German actress Leonie Benesch also stands out as the fictionalised character, Marianne Gebhardt - a German apologist who still feels guilt for her country’s treatment of the Jews during World War II, and who is very much viewed as the woman in the room (“make me a coffee”), until her value is truly realised by virtue of her ability to translate what is being said between the terrorists and the hostage negotiators.
And French-Algerian actor Zinedine Soualem plays the engineer Jacques Lesgards, whose Arabic ancestry offers a nice counterpoint to the Jewish presence in the newsroom. Indeed, various comments amplify the tensions that already exist between various nations, which are then exacerbated by the escalating scenario.
It’s a measure of the film’s ability to maintain impartiality that it succeeds in landing so many great points and perspectives without seemingly taking a side: indeed, rather like the news team it is focused upon, the film exists to watch and observe… enabling viewers to do the rest.
As such, debates surrounding what should or shouldn’t be shown in a live context are highly intriguing and offer valuable insight into the moral and ethical decisions that sometimes have to be made in a matter of minutes; while also showing how far standards have perhaps fallen in recent times.
A particularly telling moment surrounding the veracity of a report on the welfare of the hostages can easily be viewed against the context of truth in the current era, when misinformation is rife. Here, it matters whether what is being broadcast is absolutely true, with mistakes being viewed very seriously.

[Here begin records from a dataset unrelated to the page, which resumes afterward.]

(** The ids reached from [dead] through [parent_id] ([onDelete: 'CASCADE'] on
    the self-reference of [questions]); [fuel] bounds the length of a chain. *)
Fixpoint cascade (fuel : nat) (qs : list Question.t) (dead : list Z) : list Z :=
  match fuel with
  | O => dead
  | S fuel' =>
      cascade fuel' qs
        (dead ++ map Question.id
           (List.filter
              (fun q => negb (mem (Question.id q) dead)
                        && match Question.parent_id q with
                           | Some p => mem p dead
                           | None => false
                           end)
              qs))
  end.

(** [interview.destroy()]: the row, and by [onDelete: 'CASCADE'] its
    questions, their follow-ups, the answers to those and its summary. *)
Definition Interview_destroy (id : Z) (s : Store) : Store :=
  let dead :=
    cascade (length (questions s)) (questions s)
      (map Question.id
         (List.filter (fun q => Question.interview_id q =? id) (questions s))) in
  mkStore (sessions s) (cvs s) (jds s)
          (List.filter (fun x => negb (Interview.id x =? id)) (interviews s))
          (List.filter (fun q => negb (mem (Question.id q) dead)) (questions s))
          (List.filter (fun a => negb (mem (Answer.question_id a) dead)) (answers s))
          (List.filter (fun y => negb (Summary.interview_id y =? id)) (summaries s))
          (next_interview_id s) (next_question_id s) (next_answer_id s).

(** ** Store-passing computations *)

Definition M (A : Type) : Type := Store -> outcome A * Store.

Definition ret {A : Type} (a : A) : M A := fun s => (Returns a, s).

Definition throw {A : Type} (e : JS.Error) : M A := fun s => (Throws e, s).

Definition bind {A B : Type} (m : M A) (k : A -> M B) : M B :=
  fun s =>
    match m s with
    | (Returns a, s') => k a s'
    | (Throws e, s') => (Throws e, s')
    end.

(** A query: the store is read, not written. *)
Definition query {A : Type} (f : Store -> A) : M A := fun s => (Returns (f s), s).

(** A write that gives back the row, and one that gives nothing back. *)
Definition insert_row {A : Type} (f : Store -> A * Store) : M A :=
  fun s => let '(a, s') := f s in (Returns a, s').

Definition write (f : Store -> Store) : M unit := fun s => (Returns tt, f s).

(** Awaiting a call that does not touch the store. *)
Definition await {A : Type} (o : outcome A) : M A := fun s => (o, s).

(** [if (!x) throw new Error(msg)] *)
Definition orThrow {A : Type} (msg : string) (o : option A) : M A :=
  match o with
  | Some a => ret a
  | None => throw (JS.new_Error msg)
  end.

Notation "x <- m ;; k" := (bind m (fun x => k))
  (at level 100, m at next level, right associativity).

(** [updateSessionStatus] of [src/lib/services/session.ts] *)
Definition updateSessionStatus (uuid : string) (status : SessionStatus) : M bool :=
  fun s =>
    (Returns (existsb (fun x => String.eqb (Session.uuid x) uuid) (sessions s)),
     Session_update_status uuid status s).

(** ** Interview orchestrator *)

Record QuestionView := { qv_id : Z; qv_text : string; qv_competency : string }.

Record Progress := { current : Z; estimated_total : Z; progress_competency : string }.

Record StartResult := {
  interviewId : Z;
  question : QuestionView;
  start_progress : Progress
}.

Record NextQuestion := {
  nq_id : Z;
  nq_text : string;
  nq_competency : string;
  isFollowUp : bool;
  nq_depth : Z
}.

Record ProcessAnswerResult := {
  evaluation : AnswerEvaluation.t;
  nextQuestion : option NextQuestion;
  progress : Progress;
  isComplete : bool
}.

(** Assignments to the in-memory [state] object and to [compState], the
    entry of [state.competencies] for the question's competency.  The
    source guards every write to [compState] with [if (compState)]: [alter]
    leaves a map without the key as it is. *)

Definition with_competencies (m : gmap string CompetencyState.t)
    (st : InterviewState.t) : InterviewState.t :=
  InterviewState.mk m (InterviewState.total_questions st)
    (InterviewState.estimated_remaining st) (InterviewState.current_competency st).

Definition alter_competency (name : string) (f : CompetencyState.t -> CompetencyState.t)
    (st : InterviewState.t) : InterviewState.t :=
  with_competencies (alter f name (InterviewState.competencies st)) st.

(** [state.total_questions += 1] *)
Definition count_answer (st : InterviewState.t) : InterviewState.t :=
  InterviewState.mk (InterviewState.competencies st)
    (InterviewState.total_questions st + 1)
    (InterviewState.estimated_remaining st) (InterviewState.current_competency st).

(** [compState.questions_asked += 1] and the running mean. *)
Definition record_score (score : Q) (c : CompetencyState.t) : CompetencyState.t :=
  let questions_asked := CompetencyState.questions_asked c + 1 in
  CompetencyState.mk (CompetencyState.status c) questions_asked
    (CompetencyState.current_depth c)
    ((CompetencyState.avg_score c * inject_Z (questions_asked - 1) + score)
       / inject_Z questions_asked)%Q.

Definition set_current_depth (d : Z) (c : CompetencyState.t) : CompetencyState.t :=
  CompetencyState.mk (CompetencyState.status c) (CompetencyState.questions_asked c)
    d (CompetencyState.avg_score c).

(** [compState.status = 'completed'; compState.current_depth = 0] *)
Definition complete_competency (c : CompetencyState.t) : CompetencyState.t :=
  CompetencyState.mk c_completed (CompetencyState.questions_asked c)
    0 (CompetencyState.avg_score c).

Definition set_current_competency (name : string) (st : InterviewState.t)
    : InterviewState.t :=
  InterviewState.mk (InterviewState.competencies st) (InterviewState.total_questions st)
    (InterviewState.estimated_remaining st) name.

(** [state.estimated_remaining = Math.max(0, state.estimated_remaining - 1)] *)
Definition decrement_remaining (st : InterviewState.t) : InterviewState.t :=
  InterviewState.mk (InterviewState.competencies st) (InterviewState.total_questions st)
    (Z.max 0 (InterviewState.estimated_remaining st - 1))
    (InterviewState.current_competency st).

(** [Object.values(state.competencies).every(c => c.status === 'completed')] *)
Definition every_completed (st : InterviewState.t) : bool :=
  forallb (fun kv => CompetencyStatus_eqb (CompetencyState.status (snd kv)) c_completed)
          (map_to_list (InterviewState.competencies st)).

(** [plan.competencies.findIndex(c => c.name === name)], [-1] when absent. *)
Fixpoint findIndex (name : string) (l : list PlannedCompetency.t) : Z :=
  match l with
  | [] => -1
  | c :: l' =>
      if String.eqb (PlannedCompetency.name c) name then 0
      else let i := findIndex name l' in if i <? 0 then -1 else i + 1
  end.

(** [array[i]] for an integer [i]: [undefined] out of range. *)
Definition at_index {A : Type} (l : list A) (i : Z) : option A :=
  if i <? 0 then None else nth_error l (Z.to_nat i).

(** [competency_areas.find(c => c.name === name)] *)
Definition find_area (name : string) (l : list CompetencyArea.t) : option CompetencyArea.t :=
  List.find (fun c => String.eqb (CompetencyArea.name c) name) l.

Definition to_follow_up (sg : Suggestion) : option FollowUpType :=
  match sg with
  | sug_none => None
  | sug_clarify => Some clarify
  | sug_probe => Some probe
  end.

(** [interview.update({ status: 'completed', interview_state: state, completed_at })] *)
Definition complete_interview (state : InterviewState.t) (now : Z)
    (i : Interview.t) : Interview.t :=
  Interview.mk (Interview.id i) (Interview.session_id i) i_completed
    (Interview.question_plan i) (Some state) (Interview.started_at i)
    (Some now) (Interview.created_at i).

(** [interview.update({ interview_state: state })] *)
Definition save_state (state : InterviewState.t) (i : Interview.t) : Interview.t :=
  Interview.mk (Interview.id i) (Interview.session_id i) (Interview.status i)
    (Interview.question_plan i) (Some state) (Interview.started_at i)
    (Interview.completed_at i) (Interview.created_at i).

The fact that the Munich massacre became the first terror incident to be broadcast live also sounds amazing given the current proliferation of real-time reporting of all too frequent terror incidents, while the complex politics of both the Israeli-Palestine conflict and the inadequacy of the global response to the world-wide reach of terror are also placed into sharp focus.
There’s so much to unpack, which adds to both the challenge and exhilaration of watching the film unfold.
It’s muscular when it needs to be, sensitive where it should be, and always articulate in its dissection of both the real-time events it is portraying and the subsequent implications it carried.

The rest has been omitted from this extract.